その准教授(=助教授、50)は以前から女グセが悪かった。最初に裁判ざたになった事件は、今から12年前の1995年7月にさかのぼる。当時、まだ30代だった彼は、現在と同じ三重大学教育学部に助教授として勤務、美術教育指導を担当していた。大学が夏休みに入ったばかりのその日、キャンパス近くのカラオケボックスで、助教授はいつものように「ご乱心」あそばした。
学生主催のコンパに出席した助教授は、あろうことかカラオケの歌に合わせながら1枚1枚着ていた服を自ら脱ぎだした。最後はトランクス1枚になってかたわらの女子学生をソファに押し倒したかと思うと、なんと馬乗りになって上下に飛び跳ねたのだ。ショックを受けた女子学生はこのことがトラウマになって、美術教師への夢をあきらめ、転部を余儀なくされた。
女子学生は「精神的苦痛を受けた」として助教授を相手取り、330万円の損害賠償を請求。しかし、津地方裁判所で開かれた公判でこの助教授、美術教官だけに言うことがしゃれている。「半裸で馬乗りになったのは、美術の教科書にも載っている西洋の騎士の彫刻を真似しただけ」と、セクハラではなく「教育」と反論したのだ。もちろんそんな無茶は通るはずもなく、訴訟は最高裁まで持ち込まれたものの助教授の敗訴が決定した。

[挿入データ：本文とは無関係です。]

(* ===== verification/ReleaseIntegrity.v ===== *)
(** * Release manifests and digests

    [apps/operator-cli/src/release_integrity.rs]: the manifest that a release
    directory carries, written and verified; and the digest commands of
    [apps/operator-cli/src/bin/].  A directory is a tree without loops; names are
    text.  The JSON form of the manifest is a class. *)

From stdpp Require Import base gmap strings list fin_maps sorting.
From Stdlib Require Import ZArith Lia Ascii String.
From S2P Require Import Prelude Ordered Text NetText FileTree Foundation Artifact.
Local Open Scope string_scope.
Local Open Scope Z_scope.

Definition RELEASE_INTEGRITY_MANIFEST : string := "integrity-manifest.json".
Definition RELEASE_INTEGRITY_DOMAIN : string := "mobile-proxy/release-file/v1".

Record ReleaseIntegrityEntry `{Blake3} := mk_release_entry {
  release_path : string;
  release_digest : ContentDigest;
  release_size_bytes : Z;
}.
Arguments mk_release_entry {_}.

Record ReleaseIntegrityManifest `{Blake3} := mk_release_manifest {
  release_format_version : Z;
  release_algorithm : string;
  release_domain : string;
  release_entries : list ReleaseIntegrityEntry;
}.
Arguments mk_release_manifest {_}.

#[export] Instance release_entry_eq_dec `{Blake3} : EqDecision ReleaseIntegrityEntry.
Proof. solve_decision. Defined.

(** ** Trees with links *)

Module Tree.
(** What a name leads to.  [Locked] and [ClosedDir] cannot be read; a link has
    what it leads to, if anything. *)
Inductive t :=
| File (content : list Z)
| Locked
| Dir (entries : list (string * t))
| ClosedDir
| Special
| Link (target : option t).
End Tree.

Inductive IntegrityError :=
| ListFailed | ReadFileFailed | WriteManifestFailed | ManifestMissing | ManifestInvalid
| UnsupportedMetadata | FilesDiffer.

Section Integrity.
Context `{Blake3}.
Local Open Scope rust_scope.

(** [collect_integrity_files]: [path.is_dir()] and [path.is_file()] follow links.
    A file that cannot be read has no content. *)
Fixpoint collect_integrity_files (relative : string) (node : Tree.t)
    : result (list (string * option (list Z))) IntegrityError :=
  match node with
  | Tree.Dir entries =>
      (fix go (entries : list (string * Tree.t)) :=
         match entries with
         | [] => Ok []
         | (name, child) :: rest =>
             let? here := collect_integrity_files (join_relative relative name) child in
             let? more := go rest in
             Ok (here ++ more)%list
         end) entries
  | Tree.ClosedDir => Err ListFailed
  | Tree.File content =>
      let relative := forward_slashes relative in
      Ok (if bool_decide (relative = RELEASE_INTEGRITY_MANIFEST) then [] else [(relative, Some content)])
  | Tree.Locked =>
      let relative := forward_slashes relative in
      Ok (if bool_decide (relative = RELEASE_INTEGRITY_MANIFEST) then [] else [(relative, None)])
  | Tree.Special | Tree.Link None => Ok []
  | Tree.Link (Some target) => collect_integrity_files relative target
  end.

(** The root has to be a directory that can be listed. *)
Fixpoint list_root (root : Tree.t) : result (list (string * option (list Z))) IntegrityError :=
  match root with
  | Tree.Dir _ => collect_integrity_files "" root
  | Tree.Link (Some target) => list_root target
  | _ => Err ListFailed
  end.

(** [files.sort_by(|left, right| left.0.cmp(&right.0))], a stable sort. *)
Fixpoint insert_by_path {A} (file : string * A) (files : list (string * A)) : list (string * A) :=
  match files with
  | [] => [file]
  | other :: rest =>
      if bool_decide (String.le file.1 other.1) then file :: files
      else other :: insert_by_path file rest
  end.

Definition sort_by_path {A} (files : list (string * A)) : list (string * A) :=
  foldr insert_by_path [] files.

Definition release_entry (file : string * option (list Z)) : result ReleaseIntegrityEntry IntegrityError :=
  match file.2 with
  | None => Err ReadFileFailed
  | Some bytes =>
      Ok (mk_release_entry file.1 (ContentDigest_derive RELEASE_INTEGRITY_DOMAIN [bytes])
            (Z.of_nat (List.length bytes)))
  end.

Definition integrity_entries (root : Tree.t) : result (list ReleaseIntegrityEntry) IntegrityError :=
  let? files := list_root root in
  try_collect (release_entry <$> sort_by_path files).

(** [serde_json] on the manifest. *)
Class ReleaseJson := {
  release_to_json : ReleaseIntegrityManifest -> list Z;
  release_from_json : list Z -> option ReleaseIntegrityManifest;
}.
Class ReleaseJsonLaws `{ReleaseJson} : Prop :=
  release_from_to_json : forall m, release_from_json (release_to_json m) = Some m.

Context `{ReleaseJson}.

Definition release_manifest (entries : list ReleaseIntegrityEntry) : ReleaseIntegrityManifest :=
  mk_release_manifest 1 "blake3-256" RELEASE_INTEGRITY_DOMAIN entries.

(** [fs::write] of a name: a new file, or the file the name leads to. *)
Fixpoint write_node (body : list Z) (node : Tree.t) : option Tree.t :=
  match node with
  | Tree.File _ => Some (Tree.File body)
  | Tree.Link (Some target) => target' ← write_node body target; Some (Tree.Link (Some target'))
  | Tree.Link None => Some (Tree.Link (Some (Tree.File body)))
  | _ => None
  end.

Fixpoint write_name (name : string) (body : list Z) (entries : list (string * Tree.t))
    : option (list (string * Tree.t)) :=
  match entries with
  | [] => Some [(name, Tree.File body)]
  | (name', node) :: rest =>
      if bool_decide (name' = name) then node' ← write_node body node; Some ((name', node') :: rest)
      else rest' ← write_name name body rest; Some ((name', node) :: rest')
  end.

Fixpoint write_below (name : string) (body : list Z) (root : Tree.t) : option Tree.t :=
  match root with
  | Tree.Dir entries => Tree.Dir <$> write_name name body entries
  | Tree.Link (Some target) => target' ← write_below name body target; Some (Tree.Link (Some target'))
  | _ => None
  end.

(** The bytes behind a name of the root. *)
Fixpoint read_node (node : Tree.t) : option (list Z) :=
  match node with
  | Tree.File content => Some content
  | Tree.Link (Some target) => read_node target
  | _ => None
  end.

Fixpoint read_below (name : string) (root : Tree.t) : option (list Z) :=
  match root with
  | Tree.Dir entries =>
      List.find (fun e => bool_decide (e.1 = name)) entries ≫= fun e => read_node e.2
  | Tree.Link (Some target) => read_below name target
  | _ => None
  end.

Definition write_integrity_manifest (root : Tree.t) : result Tree.t IntegrityError :=
  let? entries := integrity_entries root in
  ok_or (write_below RELEASE_INTEGRITY_MANIFEST (release_to_json (release_manifest entries)) root)
    WriteManifestFailed.

Definition verify_integrity_manifest (root : Tree.t) : result unit IntegrityError :=
  let? bytes := ok_or (read_below RELEASE_INTEGRITY_MANIFEST root) ManifestMissing in
  let? manifest := ok_or (release_from_json bytes) ManifestInvalid in
  if negb (release_format_version manifest =? 1)
     || negb (bool_decide (release_algorithm manifest = "blake3-256"))
     || negb (bool_decide (release_domain manifest = RELEASE_INTEGRITY_DOMAIN))
  then Err UnsupportedMetadata
  else
    let? actual := integrity_entries root in
    if negb (bool_decide (actual = release_entries manifest)) then Err FilesDiffer else Ok tt.
End Integrity.

(** ** Digest commands *)

Definition PRODUCT_RELEASE_ASSET_DOMAIN : string := "mobile-proxy/product-release-asset/v2".
Definition ANDROID_ARTIFACT_DOMAIN : string := "mobile-proxy/android-apk/v1".
Definition SING_BOX_ARCHIVE_DOMAIN : string := "mobile-proxy/upstream-sing-box-archive/v1".

Definition INVALID_ASSET_NAME : string := "Product Release asset name is invalid".

Definition validate_asset_name (name : string) : result unit string :=
  if bool_decide (name = "") || (200 <? len name) || starts_with "/" name || ends_with "/" name
     || contains "\" name || any_char is_control name
  then Err INVALID_ASSET_NAME
  else if existsb (fun component => bool_decide (component = "") || bool_decide (component = ".")
                                    || bool_decide (component = "..")) (split 47 name)
  then Err INVALID_ASSET_NAME
  else Ok tt.

Section Digests.
Context `{Blake3}.
Local Open Scope rust_scope.

(** The arguments after the program's name, and what can be read. *)
Definition asset_digest (arguments : list string) (read : string -> option (list Z))
    : result string string :=
  match arguments with
  | [] => Err "Product Release asset name is required"
  | [_] => Err "Product Release asset path is required"
  | [name; path] =>
      if negb (valid_utf8 (bytes name)) then Err "Product Release asset name must be valid UTF-8"
      else
        let? _ := validate_asset_name name in
        let? content := ok_or (read path) "failed to read Product Release asset" in
        Ok (ContentDigest_to_string
              (ContentDigest_derive PRODUCT_RELEASE_ASSET_DOMAIN [bytes name; content]))
  | _ => Err "exactly one Product Release asset name and path are required"
  end.

Definition android_artifact_digest (arguments : list string) (read : string -> option (list Z))
    : result string string :=
  match arguments with
  | [] => Err "Android artifact path is required"
  | [path] =>
      let? content := ok_or (read path) "failed to read Android artifact" in
      Ok (ContentDigest_to_string (ContentDigest_derive ANDROID_ARTIFACT_DOMAIN [content]))
  | _ => Err "exactly one Android artifact path is required"
  end.

Definition sing_box_archive_digest (arguments : list string) (is_file : string -> bool)
    (read : string -> option (list Z)) : result string string :=
  match arguments with
  | [] => Err "sing-box archive path is required"
  | [path] =>
      if negb (is_file path) then Err "sing-box archive path is not a file"
      else
        let? content := ok_or (read path) "failed to read sing-box archive" in
        Ok (ContentDigest_to_string (ContentDigest_derive SING_BOX_ARCHIVE_DOMAIN [content]))
  | _ => Err "exactly one sing-box archive path is required"
  end.
End Digests.

(** ** Sorting *)

Section Sorting.
Context {A : Type}.

Lemma insert_by_path_Permutation (file : string * A) files :
  insert_by_path file files ≡ₚ file :: files.
Proof.
  induction files as [|other rest IH]; cbn [insert_by_path]; [done|]. case_bool_decide; [done|].
  rewrite IH. apply Permutation_swap.
Qed.

Lemma sort_by_path_Permutation (files : list (string * A)) : sort_by_path files ≡ₚ files.
Proof.
  induction files as [|file files IH]; [done|]. cbn [sort_by_path foldr].
  rewrite insert_by_path_Permutation. by constructor.
Qed.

それで懲りる助教授ではない。判決で大学から受けた減給処分も意に介さず、女子学生にしつこく下着の色を聞くなどふらちな言動を繰り返す、学内の「鼻つまみ者」だった。そしてついに、運は助教授を見放した。04年5月ごろのこと、休み時間に友達と髪形について雑談していた女子学生に対し、「こうした方が可愛くなる」などと言っていきなり持っていたハサミで髪をバサバサ切りつけたのだ。
助教授にも年貢の納め時が来た。一連のセクハラについて調査してきた大学側は、最初の事件から12年経った7月30日、助教授に解雇を言い渡した。この間、全国の国立大学は独立法人化して独自の経営方針を立てることが求められることになった。地元で唯一の国立大学である三重大も例外ではない。「お役人感覚」でクビはないとタカをくくっていた助教授に、天罰が下ったのだ。

三重大学といえば、ミス日本グランプリ、Aさんの出身校(現在は立教大大学院に進学)。また、厚生労働大臣を務めた某政治家も、同大医学部(合併前の県立大当時)を卒業している。幾多の著名人を輩出する地方ブランド校だが、年季の入ったエロ教官解雇劇でも、一躍全国から注目されることになった。